Lemma noise_pyramid_levels M B k rs :
  0 ≤ M → 0 ≤ B → np.fits [B; M; M; 3] = true →
  ∃ noise,
    noise_pyramid M B k rs = Ok (noise, advance rs (drawn M B k))
    ∧ length noise = Z.to_nat k
    ∧ ∀ x, 0 ≤ x < k →
        ∃ a, noise !! Z.to_nat (k - 1 - x) = Some a
             ∧ nd_shape a = [B; M / 2 ^ x; M / 2 ^ x; 3]
             ∧ ∀ p, nd_data a p = rs_stream rs (rs_pos rs + drawn M B x + p).
Proof.
  intros HM HB Hfits.
  destruct (mapM_random_rand M B (Z.to_nat k) 0 rs HM HB Hfits ltac:(lia))
    as (l & El & Hlen & Hl).
  rewrite <- seqZ_to_nat in El.
  exists (reverse l). split.
  { unfold noise_pyramid, range. rewrite (bind_Ok _ _ _ _ _ El).
    unfold drawn, drawn_from. by rewrite <- seqZ_to_nat. }
  split; [by rewrite length_reverse|].
  intros x Hx.
  destruct (Hl (Z.to_nat x) ltac:(lia)) as (a & Ha & Hsh & Hdata).
  exists a. split.
  { rewrite reverse_lookup by lia. rewrite Hlen, <- Ha. f_equal. lia. }
  rewrite Z.add_0_l, Z2Nat.id in Hsh by lia. split; [exact Hsh|].
  intros p. rewrite Hdata. unfold drawn. by rewrite Z2Nat.id by lia.
Qed.

(** X3: for non-negative [M] and batch size of a size NumPy can hold (the
    finest level passes its size check), [noise_pyramid] leaves the sample
    stream as it is and moves its position past every element it returns.  The levels are drawn finest first, one after the other: the array
    of level [x] (at index [k-1-x] of the result) holds the samples that start
    right after those of the levels [0 .. x-1]; no sample is used twice. *)
Theorem noise_pyramid_draws M B k rs :
  0 ≤ M → 0 ≤ B → np.fits [B; M; M; 3] = true →
  ∃ noise,
    noise_pyramid M B k rs = Ok (noise, advance rs (drawn M B k))
    ∧ length noise = Z.to_nat k
    ∧ drawn M B 0 = 0
    ∧ (∀ x, 0 ≤ x → drawn M B (x + 1) = drawn M B x + level_elems M B x
                    ∧ 0 ≤ level_elems M B x)
    ∧ ∀ x, 0 ≤ x < k →
        ∃ a, noise !! Z.to_nat (k - 1 - x) = Some a
             ∧ nd_shape a = [B; M / 2 ^ x; M / 2 ^ x; 3]
             ∧ ∀ p, nd_data a p = rs_stream rs (rs_pos rs + drawn M B x + p).
Proof.
  intros HM HB Hfits.
  destruct (noise_pyramid_levels M B k rs HM HB Hfits) as (noise & En & Hlen & Hlevels).
  exists noise. split; [exact En|]. split; [exact Hlen|]. split; [reflexivity|].
  split; [|exact Hlevels].
  intros x Hx. split; [by apply drawn_step|].
  unfold level_elems, product. simpl.
  assert (0 ≤ M / 2 ^ x) by (apply Z.div_pos; [done | by apply Z.pow_pos_nonneg]).
  nia.
Qed.

Lemma noise_pyramid_draws_witness :
  ∃ noise,
    noise_pyramid 224 1 5 harmonic_random
      = Ok (noise, advance harmonic_random (drawn 224 1 5))
    ∧ length noise = Z.to_nat 5
    ∧ drawn 224 1 0 = 0
    ∧ (∀ x, 0 ≤ x → drawn 224 1 (x + 1) = drawn 224 1 x + level_elems 224 1 x
                    ∧ 0 ≤ level_elems 224 1 x)
    ∧ ∀ x, 0 ≤ x < 5 →
        ∃ a, noise !! Z.to_nat (5 - 1 - x) = Some a
             ∧ nd_shape a = [1; 224 / 2 ^ x; 224 / 2 ^ x; 3]
             ∧ ∀ p, nd_data a p
                    = rs_stream harmonic_random
                        (rs_pos harmonic_random + drawn 224 1 x + p).
Proof.
  apply (noise_pyramid_draws 224 1 5 harmonic_random).
  - lia.
  - lia.
  - reflexivity.
Defined.

Lemma mapM_placeholder M B (n : nat) : ∀ m l sc,
  0 ≤ M → 0 ≤ B → 0 ≤ m →
  mapM (λ x, tf.placeholder [B; M / 2 ^ x; M / 2 ^ x; 3] (pretty x))
       (seqZ m (Z.of_nat n)) {| g_nodes := l; g_scope := sc |}
  = Ok (seq (length l) n,
        {| g_nodes := l ++ (placeholder_node sc M B <$> seqZ m (Z.of_nat n));
           g_scope := sc |}).
Proof.
  induction n as [|n IH]; intros m l sc HM HB Hm.
  - simpl. unfold mret, state_exn_ret. by rewrite app_nil_r.
  - rewrite seqZ_succ. cbn [mapM].
    erewrite bind_Ok; last first.
    { unfold tf.placeholder. rewrite nonneg_dims_pyramid by done. reflexivity. }
    simpl g_nodes. simpl g_scope.
    erewrite bind_Ok; last first.
    { apply IH; [done | done | lia]. }
    unfold mret, state_exn_ret. rewrite length_app, <- app_assoc. simpl.
    by rewrite Nat.add_1_r.
Qed.

Lemma input_pyramid_exact name M B k g :
  0 ≤ M → 0 ≤ B →
  input_pyramid name M B k g
  = Ok (reverse (seq (length (g_nodes g)) (Z.to_nat k)),
        {| g_nodes := g_nodes g ++ (placeholder_node (name :: g_scope g) M B <$> range k);
           g_scope := g_scope g |}).
Proof.
  intros HM HB. unfold input_pyramid, name_scope, range.
  rewrite (seqZ_to_nat 0 k).
  erewrite bind_Ok; last first.
  { apply mapM_placeholder; [done | done | lia]. }
  done.
Qed.

(** X4: for non-negative [M] and batch size, [input_pyramid] adds one
    placeholder per level, in the order [x = 0, 1, ..., k-1], each named
    [str(x)] inside the scope [name] and of shape [(B, M//2**x, M//2**x, 3)],
    and nothing else; it leaves the open scopes as they were.  The returned
    list is the reverse of the creation order, so the placeholder of level [x]
    sits at index [k-1-x] (the one named "0" is last), and no placeholder
    occurs twice. *)
Theorem input_pyramid_placeholders name M B k g :
  0 ≤ M → 0 ≤ B →
  ∃ placeholders g',
    input_pyramid name M B k g = Ok (placeholders, g')
    ∧ g_scope g' = g_scope g
    ∧ length (g_nodes g') = (length (g_nodes g) + Z.to_nat k)%nat
    ∧ take (length (g_nodes g)) (g_nodes g') = g_nodes g
    ∧ length placeholders = Z.to_nat k
    ∧ NoDup placeholders
    ∧ ∀ x, 0 ≤ x < k →
        placeholders !! Z.to_nat (k - 1 - x) = Some (length (g_nodes g) + Z.to_nat x)%nat
        ∧ g_nodes g' !! (length (g_nodes g) + Z.to_nat x)%nat
          = Some {| n_scope := name :: g_scope g; n_op := Placeholder (pretty x);
                    n_shape := [B; M / 2 ^ x; M / 2 ^ x; 3] |}.
Proof.
  intros HM HB. eexists _, _. split; [by apply input_pyramid_exact|].
  simpl. split; [done|]. split.
  { unfold range. by rewrite length_app, length_fmap, length_seqZ. }
  split; [by rewrite take_app_length|].
  split; [by rewrite length_reverse, length_seq|].
  split; [rewrite reverse_Permutation; apply NoDup_seq|].
  intros x Hx. split.
  - rewrite reverse_lookup by (rewrite length_seq; lia).
    rewrite length_seq. rewrite lookup_seq_lt by lia. f_equal. lia.
  - rewrite lookup_app_r by lia.
    replace (length (g_nodes g) + Z.to_nat x - length (g_nodes g))%nat
      with (Z.to_nat x) by lia.
    unfold range. rewrite list_lookup_fmap, lookup_seqZ_lt by lia.
    simpl. unfold placeholder_node. do 3 f_equal; try (f_equal; lia).
    all: repeat f_equal; lia.
Qed.
Lemma paste_writes_pattern_witness :
  exists s',
    paste (String "o" (String "." (String "010" (String "." (String "o" EmptyString)))))
          1 0 (fresh 3 3) = Ok s' /\
    (forall j line i ch,
       splitlines (strip (list_ascii_of_string
         (String "o" (String "." (String "010" (String "." (String "o" EmptyString)))))))
         !! j = Some line ->
       strip line !! i = Some ch ->
       getitem (live s') (cell s' (1 + Z.of_nat i) (0 + Z.of_nat j))
       = Some (is_o ch)) /\
    (forall q, 0 <= q < cells 3 3 ->
       (forall cx cy v,
          (cx, cy, v) ∈ paste_calls (list_ascii_of_string
            (String "o" (String "." (String "010" (String "." (String "o" EmptyString))))))
            1 0 ->
          cell (fresh 3 3) cx cy <> q) ->
       getitem (live s') q = getitem (live (fresh 3 3)) q).
Proof.
  apply (paste_writes_pattern 3 3 (fresh 3 3)); [lia|lia| |].
  - apply reachable_init, Life_init_fresh; lia.
  - assert (paste_calls (list_ascii_of_string
              (String "o" (String "." (String "010" (String "." (String "o" EmptyString))))))
              1 0
            = [(1, 0, true); (2, 0, false); (1, 1, false); (2, 1, true)]) as ->
      by (by vm_compute).
    repeat constructor.
Defined.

____

WHAT TO PRODUCE
Nothing but the lines from the top of the entries above through the line with "rewrite Z.add_0_l, Z2Nat.id" should be set down, each exactly as written.

EXERCISE RESPONSE
Lemma noise_pyramid_levels M B k rs :
  0 ≤ M → 0 ≤ B → np.fits [B; M; M; 3] = true →
  ∃ noise,
    noise_pyramid M B k rs = Ok (noise, advance rs (drawn M B k))
    ∧ length noise = Z.to_nat k
    ∧ ∀ x, 0 ≤ x < k →
        ∃ a, noise !! Z.to_nat (k - 1 - x) = Some a
             ∧ nd_shape a = [B; M / 2 ^ x; M / 2 ^ x; 3]
             ∧ ∀ p, nd_data a p = rs_stream rs (rs_pos rs + drawn M B x + p).
Proof.
  intros HM HB Hfits.
  destruct (mapM_random_rand M B (Z.to_nat k) 0 rs HM HB Hfits ltac:(lia))
    as (l & El & Hlen & Hl).
  rewrite <- seqZ_to_nat in El.
  exists (reverse l). split.
  { unfold noise_pyramid, range. rewrite (bind_Ok _ _ _ _ _ El).
    unfold drawn, drawn_from. by rewrite <- seqZ_to_nat. }
  split; [by rewrite length_reverse|].
  intros x Hx.
  destruct (Hl (Z.to_nat x) ltac:(lia)) as (a & Ha & Hsh & Hdata).
  exists a. split.
  { rewrite reverse_lookup by lia. rewrite Hlen, <- Ha. f_equal. lia. }
  rewrite Z.add_0_l, Z2Nat.id in Hsh by lia. split; [exact Hsh|].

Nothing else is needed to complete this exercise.